The researchers also found that hospitals located in states that expanded Medicaid under the Affordable Care Act provided noticeably less charity care than hospitals in non-expansion states.
The researchers said their findings suggest that nonprofit hospitals with higher revenues "should consider more generous financial assistance eligibility criteria to reduce the financial risk exposure of disadvantaged uninsured and underinsured patients."
Ge Bai from the Johns Hopkins Carey Business School and the Johns Hopkins Bloomberg School of Public Health, who was a lead author on the study, said while the socioeconomic background and insurance status of patients can affect charity care, "hospitals still have substantial discretion in determining how much charity care to provide, and more charity care will make a dent in their bottom line."
Still, Bai cautioned against sensationalizing the findings. "I don't think we should say that hospitals with the best finances provided the least charity care.
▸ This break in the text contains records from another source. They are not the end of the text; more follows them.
Lemma drn_does_ret {A} (a : A) : drn_does (mret a).
Proof. intros s. by apply does_nothing. Qed.
Lemma drn_does_throws {A} e : drn_does (throws (A := A) e).
Proof. intros s. by apply does_nothing. Qed.
Lemma drn_does_panics {A} w : drn_does (panics (A := A) w).
Proof. intros s. by apply does_nothing. Qed.
Lemma drn_does_bind {A B} (m : drn A) (k : A -> drn B) :
  drn_does m -> (forall a, drn_does (k a)) -> drn_does (m ≫= k).
Proof.
  intros Hm Hk s. specialize (Hm s). unfold mbind, drn_bind.
  destruct (m s) as [s1 [[a|e]|w|]]; cbn in *; [|done..].
  eapply does_trans; [exact Hm|apply Hk].
Qed.
Lemma drn_does_attempt {A} (m : drn A) : drn_does m -> drn_does (attempt m).
Proof. intros Hm s. specialize (Hm s). unfold attempt. by destruct (m s) as [s1 []]. Qed.
Lemma drn_does_reads {A} (m : sto A) : sto_looks m -> drn_does (storage m).
Proof.
  intros Hm s. apply does_nothing. destruct (Hm (s_etcd s)) as [E _]. unfold storage.
  by destruct (m (s_etcd s)).
Qed.
Lemma drn_does_perform w : drn_does (storage (perform w)).
Proof. intros s. eapply does_write; [done|by apply does_nothing]. Qed.
Lemma drn_does_WriteReboot cas e : drn_does (storage (UpdateRebootsEntry cas e)).
Proof. apply (drn_does_perform (WriteReboot cas e)). Qed.
Lemma drn_does_DeleteReboot leaderKey i : drn_does (storage (DeleteRebootsEntry leaderKey i)).
Proof. apply (drn_does_perform (DeleteReboot leaderKey i)). Qed.
Lemma drn_does_WriteRepair cas e : drn_does (storage (UpdateRepairsEntry cas e)).
Proof. apply (drn_does_perform (WriteRepair cas e)). Qed.
Lemma drn_does_DeleteRepair leaderKey i : drn_does (storage (DeleteRepairsEntry leaderKey i)).
Proof. apply (drn_does_perform (DeleteRepair leaderKey i)). Qed.
Lemma drn_does_ask {A} (f : platform -> platform * A) : drn_does (ask f).
Proof. intros s. apply does_nothing. unfold ask. by destruct (f (s_platform s)). Qed.
Lemma drn_does_request {A} c (f : platform -> platform * A) : drn_does (request_api c f).
Proof. intros s. apply does_nothing. unfold request_api. by destruct (f (s_platform s)). Qed.
Lemma drn_does_query {A} (f : platform -> platform * option A) : drn_does (query_api f).
Proof. apply drn_does_bind; [apply drn_does_ask|intros []; [apply drn_does_ret|apply drn_does_throws]]. Qed.
Lemma drn_does_for_all {A} (f : A -> drn unit) l : (forall x, drn_does (f x)) -> drn_does (for_all f l).
Proof. intros Hf. induction l as [|x l IH]; cbn [for_all]; [apply drn_does_ret|]. by apply drn_does_bind. Qed.
End drn_does.
Create HintDb does.
#[export] Hint Resolve drn_does_ret drn_does_throws drn_does_panics drn_does_WriteReboot drn_does_DeleteReboot
  drn_does_WriteRepair drn_does_DeleteRepair drn_does_ask drn_does_request drn_does_query : does.
Ltac drn_does :=
  repeat first [ by auto with does | apply drn_does_bind; [|intros ?] | apply drn_does_attempt
               | apply drn_does_for_all; intros ? | apply drn_does_reads; by auto with looks
               | match goal with |- drn_does _ _ (match ?x with _ => _ end) => destruct x end ].

Section drn_commands.
  Context {T : K8sTypes} {K : K8s} `{!Etcd} `{!Platform} (cas : nat) (X : etcd -> etcd -> Prop) (b : bool).

Lemma does_evictPod n dry protected pod : drn_does X b (evictPod n dry protected pod).
Proof. induction n as [|n IH]; cbn [evictPod]; unfold deletePod; drn_does. Qed.
Lemma does_evictions node protected jobs attempts dry :
  drn_does X b (doEvictOrDeleteNodePod node protected jobs attempts dry).
Proof.
  unfold doEvictOrDeleteNodePod, job_selector, enumeratePods, handle_pod, deletePod. drn_does; apply does_evictPod.
Qed.
Lemma does_drainBackOff e : drn_does X b (drainBackOff cas e).
Proof. unfold drainBackOff, current_time. drn_does. Qed.
Lemma does_try_command n t c : drn_does X b (try_command n t c).
Proof. induction n as [|n IH]; cbn [try_command]; unfold runCommand; drn_does. Qed.
#[local] Hint Resolve does_evictions does_drainBackOff does_try_command : does.

Lemma does_start_drain protected jobs e : drn_does X b (start_drain cas protected jobs e).
Proof. unfold start_drain, cordon, dryRunEvictOrDeleteNodePod. drn_does. Qed.
#[local] Hint Resolve does_start_drain : does.
Lemma does_cordon_loop protected jobs entries : drn_does X b (cordon_loop cas protected jobs entries).
Proof. induction entries as [|e entries IH]; cbn [cordon_loop]; unfold current_time; drn_does. Qed.
Lemma does_evict_loop protected jobs attempts entries : drn_does X b (evict_loop cas protected jobs attempts entries).
Proof. induction entries as [|e entries IH]; cbn [evict_loop]; unfold evictOrDeleteNodePod; drn_does. Qed.
Lemma does_delete_loop entries : drn_does X b (delete_loop entries).
Proof.
  induction entries as [|e entries IH]; cbn [delete_loop];
    unfold deleteOnDeleteDaemonSetPod, enumerateOnDeleteDaemonSetPods, deletePod; drn_does.
Qed.
#[local] Hint Resolve does_cordon_loop does_evict_loop does_delete_loop : does.

Lemma does_rebootDrainStart entries ns jobs attempts : drn_does X b (rebootDrainStart_Run cas entries ns jobs attempts).
Proof. unfold rebootDrainStart_Run, K8sClient, listProtectedNamespaces. drn_does. Qed.
Lemma does_rebootDeleteDaemonSetPod entries : drn_does X b (rebootDeleteDaemonSetPod_Run entries).
Proof. unfold rebootDeleteDaemonSetPod_Run, K8sClient. drn_does. Qed.
Lemma does_rebootDrainTimeout entries : drn_does X b (rebootDrainTimeout_Run cas entries).
Proof. unfold rebootDrainTimeout_Run. drn_does. Qed.
Lemma does_rebootUncordon names : drn_does X b (rebootUncordon_Run names).
Proof. unfold rebootUncordon_Run, K8sClient. drn_does. Qed.
Lemma does_rebootDequeue leaderKey entries : drn_does X b (rebootDequeue_Run leaderKey entries).
Proof. unfold rebootDequeue_Run. drn_does. Qed.
Lemma does_repairDrainBackOff e : drn_does X b (repairDrainBackOff cas e).
Proof. unfold repairDrainBackOff, current_time. drn_does. Qed.
#[local] Hint Resolve does_repairDrainBackOff : does.
Lemma does_repairDrainStart e ns jobs attempts : drn_does X b (repairDrainStart_Run cas e ns jobs attempts).
Proof.
  unfold repairDrainStart_Run, K8sClient, listProtectedNamespaces, current_time, start_repair_drain, cordon,
    dryRunEvictOrDeleteNodePod, evictOrDeleteNodePod. drn_does.
Qed.
Lemma does_repairFinish e ok c : drn_does X b (repairFinish cas e ok c).
Proof. unfold repairFinish, success_command, runCommand, current_time. drn_does. Qed.
#[local] Hint Resolve does_repairFinish : does.
Lemma does_repairExecute e command t retries c : drn_does X b (repairExecute_Run cas e command t retries c).
Proof. unfold repairExecute_Run, current_time. drn_does. Qed.
End drn_commands.
#[export] Hint Resolve does_rebootDrainStart does_rebootDeleteDaemonSetPod does_rebootDrainTimeout does_rebootUncordon
  does_rebootDequeue does_repairDrainBackOff does_repairDrainStart does_repairFinish does_repairExecute : does.


Section released.
  Context {T : K8sTypes} {K : K8s} `{!Etcd} `{!Platform} (cas : nat) (X : etcd -> etcd -> Prop).

Lemma does_rebootReboot command t retries entries : drn_does X true (rebootReboot_Run cas command t retries entries).
Proof.
  assert (forall a, drn_does X true (ReleaseAgent a)) as Hr.
  { intros a s. by eapply does_agents, does_nothing. }
  induction entries as [|e entries IH]; cbn [rebootReboot_Run]; unfold reboot_entry_run, current_time; drn_does;
    apply does_try_command.
Qed.
End released.

(** ** Commands *)
Section acts.
  Context {T : K8sTypes} {K : K8s} `{Runtime} `{!Etcd} `{!Platform} `{!Network} `{Docker} `{!Vault}.
  Context `{!Agents} `{!Executor} `{!Tools} `{!Encoders} (X : etcd -> etcd -> Prop) (b : bool).
  Implicit Types (s : site).

Definition acts {A} (m : ctl A) : Prop := forall s, does X b (st_sys s) (st_sys (fst (m s))).

Lemma acts_keeps {A} (m : ctl A) : keeps m -> acts m.
Proof. intros Hm s. apply does_nothing. by destruct (Hm s). Qed.
Lemma acts_looks {A} (m : ctl A) : looks m -> acts m.
Proof. intros Hm. by apply acts_keeps, looks_keeps. Qed.
Lemma acts_bind {A B} (m : ctl A) (k : A -> ctl B) : acts m -> (forall a, acts (k a)) -> acts (m ≫= k).
Proof.
  intros Hm Hk s. specialize (Hm s). unfold mbind, ctl_bind.
  destruct (m s) as [s1 [[a|e]|w|]]; cbn in *; [|done..]. eapply does_trans; [exact Hm|apply Hk].
Qed.
Lemma acts_caught {A} (m : ctl A) : acts m -> acts (caught m).
Proof. intros Hm s. specialize (Hm s). unfold caught. by destruct (m s) as [s1 []]. Qed.
Lemma acts_on_sys {A} (m : drn A) : drn_does X b m -> acts (on_sys m).
Proof. intros Hm s. specialize (Hm (st_sys s)). unfold on_sys. by destruct (m (st_sys s)). Qed.
Lemma acts_reads {A} (m : sto A) : sto_looks m -> acts (store m).
Proof. intros. by apply acts_on_sys, drn_does_reads. Qed.
Lemma acts_perform w : acts (store (perform w)).
Proof. apply acts_on_sys, drn_does_perform. Qed.
Lemma acts_net {A} (f : platform -> platform * A) : acts (net f).
Proof. apply acts_on_sys, drn_does_ask. Qed.
Lemma acts_ret {A} (a : A) : acts (mret a).
Proof. intros s. by apply does_nothing. Qed.
Lemma acts_raise {A} e : acts (raise (A := A) e).
Proof. intros s. by apply does_nothing. Qed.
Lemma acts_crash {A} w : acts (crash (A := A) w).
Proof. intros s. by apply does_nothing. Qed.
Lemma acts_pure_go {A} (m : go A) : acts (pure_go m).
Proof. destruct m; [apply acts_ret|apply acts_crash]. Qed.
Lemma acts_engine {A} a (m : eng A) : acts (engine a m).
Proof.
  intros s. apply does_nothing. unfold engine. destruct (connected a s); [|done]. by destruct (m (st_world s a)).
Qed.
Lemma acts_on_each_node nodes f : acts (on_each_node nodes f).
Proof. intros s. apply does_nothing. unfold on_each_node. by destruct (on_nodes _ _ _). Qed.
Lemma acts_each {A} (f : A -> ctl unit) l : (forall x, acts (f x)) -> acts (each f l).
Proof. intros Hf. induction l as [|x l IH]; cbn [each]; [apply acts_ret|]. by apply acts_bind. Qed.
Lemma acts_with_retries n m : acts m -> acts (with_retries n m).
Proof.
  intros Hm. induction n as [|n IH]; cbn [with_retries]; [done|].
  apply acts_bind; [by apply acts_caught|]. intros [u|e]; [apply acts_ret|].
  apply acts_bind; [apply acts_net|]. intros []; [apply acts_raise|done].
Qed.
Lemma acts_needed {A} (f : platform -> platform * option A) : acts (needed f).
Proof. apply acts_bind; [apply acts_net|intros []; [apply acts_ret|apply acts_raise]]. Qed.
Lemma acts_optional {A} (f : platform -> platform * answer A) : acts (optional f).
Proof. apply acts_bind; [apply acts_net|intros []; first [apply acts_ret|apply acts_raise]]. Qed.
Lemma acts_require c what : acts (require c what).
Proof. destruct c; [apply acts_ret|apply acts_raise]. Qed.
Lemma acts_kube r : acts (kube r).
Proof. apply acts_bind; [apply acts_net|intros; apply acts_require]. Qed.
Lemma acts_K8sClient : acts k8s_client.
Proof. apply acts_on_sys. unfold K8sClient. drn_does. Qed.
Lemma acts_issueCertificate r : acts (issueCertificate r).
Proof. apply acts_keeps, keeps_issueCertificate. Qed.
Lemma acts_GetCACertificate name : acts (store (GetCACertificate name)).
Proof. apply acts_reads, looks_getStringValue. Qed.
End acts.
#[export] Hint Resolve acts_net acts_ret acts_raise acts_crash acts_pure_go acts_engine acts_on_each_node acts_needed
  acts_optional acts_require acts_kube acts_K8sClient acts_issueCertificate acts_GetCACertificate : does.
Ltac acts :=
  repeat first [ by auto with does | apply acts_bind; [|intros ?] | apply acts_caught
               | apply acts_on_sys; by auto with does | apply acts_each; intros ? | apply acts_with_retries
               | match goal with |- acts _ _ (match ?x with _ => _ end) => destruct x end ].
Instead, we can say that hospitals with the best finances provided disproportionally low charity care."
Further, Anupam Jena, a researcher at Harvard Medical School who wasn't involved in the study, said it's unclear how much differences in patient populations that the hospitals serve may have affected charity care rates, or how economic differences in the communities the hospitals serve may have affected the rates.
For example, Jena explained, if fewer patients in a hospital's community needed charity care, that could account for the disparity in the amount of charity care that hospital provided when compared with a hospital that serves a patient population which more often needs charity care (Owens, "Vitals," Axios, 2/18; Rapaport, Reuters, 2/17; Bai et al., JAMA Internal Medicine, 2/17).